Kurz vor dem Urnengang zur Erbschaftssteuerinitiative hat die SRF-Fernsehsendung von Barbara Bleisch und Yves Bossart gegen das Vielfaltsgebot verstossen.
Zu diesem Fazit kam die Unabhängige Beschwerdeinstanz für Radio und Fernsehen (UBI) in ihrem am Freitag publizierten Entscheid.
In ihrer Sendung unter dem Titel «Ist erben fair?» positionierten sich Barbara Bleisch und Yves Bossart am 8. November 2025, also drei Wochen vor der Abstimmung, «einseitig für die Erbschaftssteuer», wie die UBI schreibt.
Zwar handle es sich bei der (Zweit-)Ausstrahlung um die Wiederholung einer bereits 2021 produzierten Sendung. Da diese aber in die sensible Phase vor der eidgenössischen Volksabstimmung am 30. November 2025 fiel, befand das Gremium, dass das Vielfaltsgebot geritzt worden sei.

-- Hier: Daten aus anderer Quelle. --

Lemma idobject_init_normalises_witness :
  IDObject__init__ (VStr " 1_000 ") = Ok (mkIDObject (VInt 1000))
  /\ IDObject__init__ (VInt 1000) = Ok (mkIDObject (VInt 1000))
  /\ IDObject__init__ (VBool true) = Ok (mkIDObject (VBool true))
  /\ exists msg, IDObject__init__ (VStr "12ab") = Raise (ValueError msg).
Proof.
  destruct (idobject_init_normalises (VStr " 1_000 ") (mkIDObject (VInt 1000))
              eq_refl) as (_ & _ & _ & H2 & H5 & _ & H7).
  split; [reflexivity|]. split; [exact H2|]. split.
  - apply H5. intros s. discriminate.
  - apply H7. reflexivity.
Defined.

Lemma idobject_eq_equivalence_witness :
  IDObject__eq__ (mkIDObject (VInt 1)) (mkIDObject (VBool true)) = true
  /\ IDObject__eq__ (mkIDObject (VBool true)) (mkIDObject (VInt 1)) = true.
Proof.
  destruct (idobject_eq_equivalence (mkIDObject (VInt 1))
              (mkIDObject (VBool true)) (mkIDObject (VInt 1)))
    as (_ & Hs & _ & _).
  split; [reflexivity|]. rewrite <- Hs. reflexivity.
Defined.

(** The [timestamp] of a 64-bit snowflake, by the millisecond. *)
Lemma timestamp_of_snowflake (s : Z) :
  0 <= s < 2 ^ 64 ->
  timestamp (mkIDObject (VInt s))
  = Ok (utc_datetime_from_unix_millis (Z.shiftr s 22 + 1420070400000)).
Proof.
  intros Hs.
  pose proof (BasesFacts.shiftr_snowflake s Hs) as Hsh.
  unfold timestamp. cbn [id int bind]. unfold DISCORD_EPOCH.
  set (m := Z.shiftr s 22 + 1420070400000).
  assert (Hm : 1420070400000 <= m < 1420070400000 + 2 ^ 42) by (unfold m; lia).
  destruct (nearest_millis m Hm) as (k & Hk & Hn).
  unfold truediv. change (1000 ?= 0) with Gt. cbv iota.
  rewrite Hn.
  assert (Hov : overflows (mkFloat (rne_div (m * 2 ^ k) 1000) (- k)) = false).
  { unfold overflows. cbn [mant expo].
    rewrite Z.max_l by lia. rewrite Z.mul_1_r.
    apply Z.leb_gt.
    pose proof (rne_div_err (m * 2 ^ k) 1000 ltac:(lia)) as He.
    assert (2 ^ k <= 2 ^ 22) by (apply Z.pow_le_mono_r; lia).
    assert (0 < 2 ^ k) by (apply Z.pow_pos_nonneg; lia).
    change (2 ^ 42) with 4398046511104 in Hm.
    change (2 ^ 22) with 4194304 in *.
    assert (Z.abs (rne_div (m * 2 ^ k) 1000) < 2 ^ 64)
      by (change (2 ^ 64) with 18446744073709551616; nia).
    assert (2 ^ 64 < 2 ^ 1024) by (apply Z.pow_lt_mono_r; lia).
    lia. }
  rewrite Hov. cbn [bind].
  apply utcfromtimestamp_millis; [lia | lia |].
  change (2 ^ 42) with 4398046511104 in Hm.
  apply Z.div_le_upper_bound; lia.
Qed.

Lemma snowflake_days_check : forallb day_checks snowflake_days = true.
Proof. vm_compute. reflexivity. Qed.

Lemma in_days_from n : forall a d,
  a <= d < a + Z.of_nat n -> In d (days_from n a).
Proof.
  induction n as [|n IH]; intros a d Hd; [lia|].
  cbn [days_from]. destruct (Z.eq_dec a d) as [->|Hne]; [now left|].
  right. apply IH. lia.
Qed.

Lemma day_checks_in_range (d : Z) :
  16436 <= d < 16436 + 50905 -> day_checks d = true.
Proof.
  intros Hd.
  pose proof snowflake_days_check as H.
  rewrite forallb_forall in H. apply H.
  unfold snowflake_days. apply in_days_from. lia.
Qed.

(** The calendar time of a millisecond in the range of the snowflakes
    reads back as that millisecond, and lies in the years 2015..2154. *)
Lemma unix_millis_of_datetime (m : Z) :
  1420070400000 <= m < 1420070400000 + 2 ^ 42 ->
  unix_millis (utc_datetime_from_unix_millis m) = m
  /\ 2015 <= year (utc_datetime_from_unix_millis m) <= 2154.
Proof.
  intros Hm. change (2 ^ 42) with 4398046511104 in Hm.
  assert (Hd : 16436 <= m / 1000 / 86400 < 16436 + 50905).
  { split.
    - apply Z.div_le_lower_bound; [lia|].
      apply Z.div_le_lower_bound; lia.
    - apply Z.div_lt_upper_bound; [lia|].
      apply Z.div_lt_upper_bound; lia. }
  pose proof (day_checks_in_range _ Hd) as Hc.
  unfold day_checks in Hc.
  unfold utc_datetime_from_unix_millis, utc_datetime, unix_millis.
  destruct (civil_from_days (m / 1000 / 86400)) as [[y mo] dd].
  cbn [year month day hour minute second microsecond].
  apply andb_prop in Hc as [Hc Hy2]. apply andb_prop in Hc as [Hc Hy1].
  apply Z.eqb_eq in Hc. apply Z.leb_le in Hy1, Hy2.
  rewrite Hc. split; [|lia].
  set (secs := m / 1000) in *.
  set (r := secs mod 86400).
  assert (Hsecs : secs = 86400 * (secs / 86400) + r)
    by (apply Z.div_mod; lia).
  assert (Hr : 0 <= r < 86400) by (apply Z.mod_pos_bound; lia).
  assert (Hms : m = 1000 * secs + m mod 1000) by (apply Z.div_mod; lia).
  assert (Hus : m mod 1000 * 1000 / 1000 = m mod 1000)
    by (apply Z.div_mul; lia).
  rewrite Hus.
  assert (Hday : r / 3600 * 3600 + r mod 3600 / 60 * 60 + r mod 60 = r).
  { clearbody r. clear - Hr. Z.to_euclidean_division_equations. lia. }
  lia.
Qed.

Die Redaktion hatte den Fehltritt schon vor der Ombudsstelle zugegeben. Das Versäumnis erklärt sie mit dem «Füllen einer kurzfristigen Programmlücke» und entschuldigte sich auf der SRF-Website.
Deshalb verzichtete die UBI auf die Durchführung des Massnahmeverfahrens, wie es vom Radio- und Fernsehgesetz geregelt ist.